What comes to your mind when it comes to Nintendo? Your first thoughts are probably MarioZelda, or perhaps Pokemon. I think of those too, but nowadays I also think of squids. Specifically, I think of “Splatoon.” Despite launching on a failing console, this newer franchise has become one of Nintendo’s most popular games.

Splatoon had a lot of things working against it, most notably its platform. The Wii U was not a bad console, but rather a failed one. Nintendo advertised it horribly, focusing so much on the new game-pad controller, it confused consumers who thought the Wii U was just a new controller for the Wii instead of a succeeding console. It had minimal third party support and it’s launch titles weren’t appealing. All of these factors and more led to the Wii U becoming Nintendo’s worst-selling console to date. What’s amazing is that “Splatoon was able to become a massive hit in spite of the Wii U’s failure.

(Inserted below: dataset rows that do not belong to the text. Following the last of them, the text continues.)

Lemma seq_sorted s n : StronglySorted lt (seq s n).
Proof.
  revert s. induction n as [|n IH]; intros s; cbn; constructor; [done|].
  apply Forall_forall. intros y Hy%elem_of_seq. lia.
Qed.

(** Three-way split of a list by a key in 0..2, the rest last. *)
Lemma filter_rings_perm {X} (key : X → Z) l :
  Forall (λ x, 0 ≤ key x) l →
  concat (map (λ k, List.filter (λ x, key x =? k) l) [0; 1; 2]) ++ List.filter (λ x, 2 <? key x) l ≡ₚ l.
Proof.
  induction 1 as [|x l Hx Hl IH]; [done|]. cbn -[Z.eqb Z.ltb] in *. rewrite app_nil_r in *.
  repeat match goal with |- context [key x =? ?k] => destruct (Z.eqb_spec (key x) k) end;
    destruct (Z.ltb_spec 2 (key x)); try lia; cbn; rewrite <-!app_assoc in *; cbn in *.
  all: etrans; [|apply perm_skip, IH]; rewrite ?app_assoc; try done.
  all: symmetry; apply Permutation_cons_app; by rewrite <-?app_assoc.
Qed.

Section Thm.
Context {A W : Type} `{!Agent A W}.
Implicit Types (r : AgentRegistry A W) (a : AgentInstance A) (c : Cycle A).

Definition rings_ok r : Prop := Forall (λ a, 0 ≤ affinity_ring a) (agents r).

Lemma ring_of_nonneg r i : rings_ok r → 0 ≤ ring_of r i.
Proof.
  intros Hr. unfold ring_of. destruct (agents r !! i) as [a|] eqn:E; [|done]. cbn.
  by apply (Forall_lookup_1 _ _ _ _ Hr E).
Qed.

Lemma poll_order_perm r : rings_ok r → poll_order_by_affinity r ≡ₚ seq 0 (length (agents r)).
Proof.
  intros Hr. unfold poll_order_by_affinity, agents_by_affinity_ring.
  etrans; [|apply (filter_rings_perm (ring_of r)); apply Forall_forall; intros; by apply ring_of_nonneg].
  f_equiv. cbn. rewrite !app_nil_r. by rewrite !sort_desc_perm.
Qed.

(** Who comes first: the lower ring; in rings 0 to 2 the higher score (urgency
    twice, novelty once), otherwise the earlier registration. *)
Definition before r (i j : nat) : Prop :=
  let ri := Z.min 3 (ring_of r i) in
  let rj := Z.min 3 (ring_of r j) in
  ri < rj ∨ ri = rj ∧
    if ri <=? 2 then desc (score_of r) lt i j else (i < j)%nat.

Lemma ring_sorted r k :
  k ≤ 2 → StronglySorted (before r) (sort_desc (score_of r) (agents_by_affinity_ring k r)).
Proof.
  intros Hk. eapply StronglySorted_mono; [|apply sort_desc_sorted, StronglySorted_filter_bool, seq_sorted].
  assert (Hin : ∀ x, x ∈ sort_desc (score_of r) (agents_by_affinity_ring k r) → ring_of r x = k).
  { intros x. rewrite sort_desc_perm, list_elem_of_In. intros [_ Hx]%filter_In. by apply Z.eqb_eq. }
  intros x y Hx Hy Hd. unfold before. rewrite (Hin _ Hx), (Hin _ Hy). right. split; [done|].
  by rewrite Z.min_r, (proj2 (Z.leb_le k 2)) by lia.
Qed.

Lemma poll_order_sorted r : rings_ok r → StronglySorted (before r) (poll_order_by_affinity r).
Proof.
  intros Hr. unfold poll_order_by_affinity. cbn [map concat]. rewrite app_nil_r.
  assert (Hin : ∀ k x, x ∈ sort_desc (score_of r) (agents_by_affinity_ring k r) → ring_of r x = k).
  { intros k x. rewrite sort_desc_perm, list_elem_of_In. intros [_ Hx]%filter_In. by apply Z.eqb_eq. }
  assert (Hrest : ∀ x, x ∈ List.filter (λ i, 2 <? ring_of r i) (seq 0 (length (agents r))) → 2 < ring_of r x).
  { intros x. rewrite list_elem_of_In. intros [_ Hx]%filter_In. by apply Z.ltb_lt. }
  assert (Hlt : ∀ x y, Z.min 3 (ring_of r x) < Z.min 3 (ring_of r y) → before r x y) by (intros; by left).
  assert (Hend : StronglySorted (before r) (List.filter (λ i, 2 <? ring_of r i) (seq 0 (length (agents r))))).
  { eapply StronglySorted_mono; [|apply StronglySorted_filter_bool, seq_sorted].
    intros x y Hx%Hrest Hy%Hrest Hxy. unfold before. right. rewrite !Z.min_l by lia. split; [done|].
    by rewrite (proj2 (Z.leb_gt 3 2)) by lia. }
  repeat apply StronglySorted_app; try (apply ring_sorted; lia); try done.
  all: intros x y Hx Hy; apply Hlt; rewrite ?elem_of_app in *; destruct_or?; 
    repeat match goal with
    | H : _ ∈ sort_desc _ _ |- _ => apply Hin in H
    | H : _ ∈ List.filter _ _ |- _ => apply Hrest in H end; lia.
Qed.

(** * What a cycle may do to an instance *)

(** The scheduler never touches an instance that is not active, nor the static
    part of any; a poll stamps the current cycle. *)
Record evo (tid : Z) a a' : Prop := mkEvo {
  e_name : name a' = name a;
  e_schedule : schedule a' = schedule a;
  e_auto : auto_start a' = auto_start a;
  e_crew : crew a' = crew a;
  e_tier : tier a' = tier a;
  e_ring : affinity_ring a' = affinity_ring a;
  e_urgency : goal_urgency a' = goal_urgency a;
  e_idle : state a ≠ Active → a' = a;
  e_state : state a = Active → state a' ≠ Inactive;
  e_poll : last_poll a' = last_poll a ∨ last_poll a' = tid;
}.

Ltac evo_solve := split; cbn; first [done|congruence|by left|by right].

#[global] Instance evo_refl tid : Reflexive (evo tid).
Proof. intros a. split; auto. congruence. Qed.

#[global] Instance evo_trans tid : Transitive (evo tid).
Proof.
  intros a b d [] []. split; try congruence.
  - intros H. rewrite <-(e_idle0 H). apply e_idle1. by rewrite (e_idle0 H).
  - intros H Hd. destruct (decide (state b = Active)) as [Hb|Hb]; [by apply e_state1|].
    rewrite (e_idle1 Hb) in Hd. by apply e_state0.
  - destruct e_poll1 as [->|]; auto.
Qed.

Splatoon was a huge shock with its 2014 E3 trailer because people were genuinely surprised Nintendo came up with a new intellectual property. Before “Splatoon,” there was a popular misconception that Nintendo hadn’t had a new IP since 2001. While that’s false, a huge majority of those IPs performed poorly or had lackluster identities. A recognizable brand, like Mario, is a lot safer to sell than something unknown. In fact, in its early development stages, “Splatoon was almost another Mario game. Thankfully, Nintendo was willing to take a risk.

The reasons “Splatoon was so successful are its innovation and its identity. “Splatoon is a third-person shooter, but its goal isn’t to rack up kills, it’s to paint the arena in your team’s colored ink. The game’s main characters, the Inklings, are a half-human, half-squid race that can fully transform into squids. As a squid, you can swim through your team’s ink allowing you to swim up walls, heal yourself and refill your ink storage. These mechanics combined with a wide array of weapon types made the online-multiplayer addictive and fun. The game won tons of awards for its fresh take on the shooting genre.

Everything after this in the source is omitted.